• Chapitre 67 : Ni le moment, ni l'endroit !

     

    Tout était comme gelé, immobile. Lya se releva, hébétée et en pleurs, tentant de comprendre ce qu'il se passait. Alsia, assise sur le canapé, la fixait d'un air surpris, ou plutôt, fixait le sol, où Lya était tombée à genoux un peu plus tôt. Arianna, agenouillée à côté de son élève, arborait un air inquiet et démuni que Lya ne lui avait jamais vu. Elles paraissaient toutes les deux plus réelles que jamais, même figées. L'illusion était incroyablement bien faite.

    Elle essuya ses larmes d'un geste rageur.

     

    - Zazie ! hurla-t-elle soudainement d'un ton furieux.

     

    Aussitôt, la silhouette de sa camarade de classe apparut devant elle, un sourire énigmatique aux lèvres. Lya dut mobiliser toutes ses forces pour ne pas bondir sur Zazie dans un mouvement de colère pure.

     

    - Ne t'épuise pas à m'attaquer, dit immédiatement l'étrange jeune fille d'un ton apaisant. Je ne suis pas réellement là. De plus, ce n'est pas mon illusion. C'est son artefact.

    - Son artefact ?

    - Celui de ma grande sœur. Mon corps est toujours à Mahora.

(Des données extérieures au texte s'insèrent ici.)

(** * Astra team chat: the UI state logic of [MainContainer] and [GroupChat]

  A shallow embedding of the state transitions coded in
  [src/components/MainContainer.tsx] and in the [GroupChat] component:
  React state cells become record fields, event handlers become small
  programs that issue setter calls and collaborator calls in program
  order, and an [await] on a collaborator is a node whose continuation
  receives the outcome (resolved or rejected) of the promise. *)

From Stdlib Require Import ZArith NArith List String Ascii Bool Lia.
From stdpp Require Import base option list gmap.
Import ListNotations.

Local Open Scope list_scope.

(* ===================================================================== *)
(** ** JavaScript strings and the few primitives the components use *)
(* ===================================================================== *)

Module JS.

(** A JavaScript string is a sequence of UTF-16 code units; [length],
    [substring] and [trim] all work on code units. *)
Abbreviation jsstring := (list N).

(** A literal of the source, written as a Rocq string of ASCII characters. *)
Definition lit (s : string) : jsstring :=
  map N_of_ascii (list_ascii_of_string s).

(** ECMAScript [WhiteSpace] and [LineTerminator] code points, the set
    that [String.prototype.trim] strips. *)
Definition isWhiteSpace (c : N) : bool :=
  ((9 <=? c) && (c <=? 13) || (c =? 32) || (c =? 160) || (c =? 5760)
   || (8192 <=? c) && (c <=? 8202) || (c =? 8232) || (c =? 8233)
   || (c =? 8239) || (c =? 8287) || (c =? 12288) || (c =? 65279))%N.

Fixpoint dropWhile (p : N -> bool) (s : jsstring) : jsstring :=
  match s with
  | [] => []
  | c :: s' => if p c then dropWhile p s' else s
  end.

Definition trimStart (s : jsstring) : jsstring := dropWhile isWhiteSpace s.
Definition trimEnd (s : jsstring) : jsstring :=
  rev (dropWhile isWhiteSpace (rev s)).
Definition trim (s : jsstring) : jsstring := trimEnd (trimStart s).

(** [s.substring(start, end)] for non-negative integer arguments: both
    are clamped to the length and swapped when out of order. *)
Definition substring (s : jsstring) (i j : nat) : jsstring :=
  let a := Nat.min i (length s) in
  let b := Nat.min j (length s) in
  firstn (Nat.max a b - Nat.min a b) (skipn (Nat.min a b) s).

(** Truthiness of a string value: every string but the empty one. *)
Definition truthy (s : jsstring) : bool :=
  match s with [] => false | _ :: _ => true end.

(** Truthiness of a [string | null | undefined] value. *)
Definition truthyOpt (o : option jsstring) : bool :=
  match o with Some s => truthy s | None => false end.

(** Truthiness of an [object | null] value. *)
Definition truthyObj {A : Type} (o : option A) : bool :=
  match o with Some _ => true | None => false end.

(** Strict equality [===] on strings. *)
Definition eqb (a b : jsstring) : bool := bool_decide (a = b).

(** A query or draft is blank when it has only white space. *)
Definition blank (s : jsstring) : bool := forallb isWhiteSpace s.

End JS.

Import JS.

(* ===================================================================== *)
(** ** [MainContainer]: chat mode and sidebar *)
(* ===================================================================== *)

Module MainContainer.

(** The component compares [chatMode] with ['reports'], ['private'] and
    anything else (the team view). *)
Inductive ChatMode := reports | private | team.

#[global] Instance ChatMode_eq_dec : EqDecision ChatMode.
Proof. solve_decision. Defined.

Record State := mkState {
  sidebarOpen : bool;
  chatMode : ChatMode;
  conversationToLoad : option jsstring;
  shouldStartNewChat : bool;
  showTeamMenu : bool
}.

(** [useState] initial values. *)
Definition initial : State :=
  mkState false reports None false false.

Definition setSidebarOpen (b : bool) (st : State) : State :=
  mkState b (chatMode st) (conversationToLoad st)
          (shouldStartNewChat st) (showTeamMenu st).

Definition setChatMode (m : ChatMode) (st : State) : State :=
  mkState (sidebarOpen st) m (conversationToLoad st)
          (shouldStartNewChat st) (showTeamMenu st).

Definition setConversationToLoad (c : option jsstring) (st : State) : State :=
  mkState (sidebarOpen st) (chatMode st) c
          (shouldStartNewChat st) (showTeamMenu st).

Definition setShouldStartNewChat (b : bool) (st : State) : State :=
  mkState (sidebarOpen st) (chatMode st) (conversationToLoad st)
          b (showTeamMenu st).

Definition setShowTeamMenu (b : bool) (st : State) : State :=
  mkState (sidebarOpen st) (chatMode st) (conversationToLoad st)
          (shouldStartNewChat st) b.

(** The body of the effect registered with dependency list [[chatMode]]:
    [if (chatMode === 'private') setSidebarOpen(false)]. *)
Definition chatModeEffect (st : State) : State :=
  match chatMode st with
  | private => setSidebarOpen false st
  | _ => st
  end.

(** One commit of the component after a handler turned [old] into [new]:
    the effect runs when its dependency [chatMode] changed. *)
Definition commit (old new : State) : State :=
  if decide (chatMode old = chatMode new) then new else chatModeEffect new.

(** [ChatModeToggle] calls [onModeChange = setChatMode]. *)
Definition onModeChange (m : ChatMode) (st : State) : State :=
  commit st (setChatMode m st).

Definition handleLoadConversation (id : jsstring) (st : State) : State :=
  commit st (setSidebarOpen false (setConversationToLoad (Some id) st)).

Definition handleStartNewConversation (st : State) : State :=
  commit st (setSidebarOpen false (setShouldStartNewChat true st)).

Definition handleSwitchToPrivateChat (id : jsstring) (st : State) : State :=
  commit st (setConversationToLoad (Some id) (setChatMode private st)).

Definition handleToggleTeamMenu (st : State) : State :=
  commit st (setShowTeamMenu (negb (showTeamMenu st)) st).

Definition onToggleSidebar (st : State) : State :=
  commit st (setSidebarOpen (negb (sidebarOpen st)) st).

(** The sidebar is mounted only in private mode. *)
Definition sidebarRendered (st : State) : bool :=
  bool_decide (chatMode st = private).

End MainContainer.

(* ===================================================================== *)
(** ** [GroupChat]: data model *)
(* ===================================================================== *)

Module GroupChat.

Inductive MessageType := user | astra | system.

(** [GroupMessage] of [src/types/index.ts]; [null] and [undefined] are both
    [None]. The untyped [metadata] field is never read by the component. *)
Record GroupMessage := mkGroupMessage {
  id : jsstring;
  user_id : jsstring;
  user_name : jsstring;
  user_email : jsstring;
  message_content : jsstring;
  message_type : MessageType;
  mentions : list jsstring;
  astra_prompt : option jsstring;
  visualization_data : option jsstring;
  created_at : jsstring;
  updated_at : jsstring
}.

(** The [originalMessage] object of a [ReplyState]. *)
Record OriginalMessage := mkOriginalMessage {
  orig_id : jsstring;
  orig_content : jsstring;
  userName : jsstring;
  timestamp : jsstring
}.

Record ReplyState := mkReplyState {
  isReplying : bool;
  messageId : option jsstring;
  messageSnippet : option jsstring;
  originalMessage : option OriginalMessage
}.

(** The attachment draft held in [selectedImage]. *)
Record SelectedImage := mkSelectedImage {
  url : jsstring;
  filename : jsstring;
  size : N
}.

(** The objects the component stores in [visualizationStates]. *)
Record VizState := mkVizState {
  isGenerating : bool;
  content : option jsstring;
  hasVisualization : bool
}.

(** The [useState] cells of the component, in declaration order. *)
Record State := mkState {
  inputValue : jsstring;
  searchQuery : jsstring;
  searchResults : list GroupMessage;
  isSearching : bool;
  selectedImage : option SelectedImage;
  replyState : ReplyState;
  visualizationStates : gmap (list N) VizState;
  hasScrolledToBottom : bool;
  showTeamMembers : bool;
  showSummarizeOptions : bool;
  showSearchResults : bool;
  searchInput : jsstring
}.

Definition idleReply : ReplyState := mkReplyState false None None None.

Definition initial : State :=
  mkState [] [] [] false None idleReply ∅ false false false false [].

(** Geometry of the scroll container, in CSS pixels. *)
Record ScrollMetrics := mkScrollMetrics {
  scrollHeight : Z;
  scrollTop : Z;
  clientHeight : Z
}.

(** What a render closes over besides its own state: the values of the
    hooks [useAuth], [useGroupChat], [useNotifications], [useVisualization]
    and the DOM behind the refs. [getVisualization k] stands for
    [getVisualization(k)?.content]. *)
Record Env := mkEnv {
  userId : option jsstring;
  messages : list GroupMessage;
  hasMoreMessages : bool;
  loadingMore : bool;
  loading : bool;
  isTabActive : bool;
  currentVisualization : option jsstring;
  getVisualization : jsstring -> option jsstring;
  endAnchor : bool;
  container : option ScrollMetrics;
  isPWA : bool
}.

Inductive Behavior := smooth | auto.

(** Callbacks handed to [setTimeout]. *)
Inductive Task :=
| TaskScrollToBottom (b : Behavior)
| TaskScrollIntoView (b : Behavior).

    - Je ne te crois pas une seule seconde. Les deux mondes sont coupés.

     

    Zazie sourit à nouveau, ignorant la colère de sa camarade.

     

    - Ma sœur et moi sommes simplement extrêmement liées, et je suis capable de me rendre, sous la forme d'un esprit, dans l'illusion du Monde Parfait de ma sœur.

     

    Lya soupira, et inspira profondément pour se calmer. Elle sentait que Zazie disait la vérité, et de toute façon, dans le cas contraire, elle était sur le terrain de son adversaire. Sans compter que même dans la réalité, elle n'était clairement pas de taille.

     

    - Supposons que tu dises la vérité. Tu es du côté de ta sœur, n'est-ce pas ?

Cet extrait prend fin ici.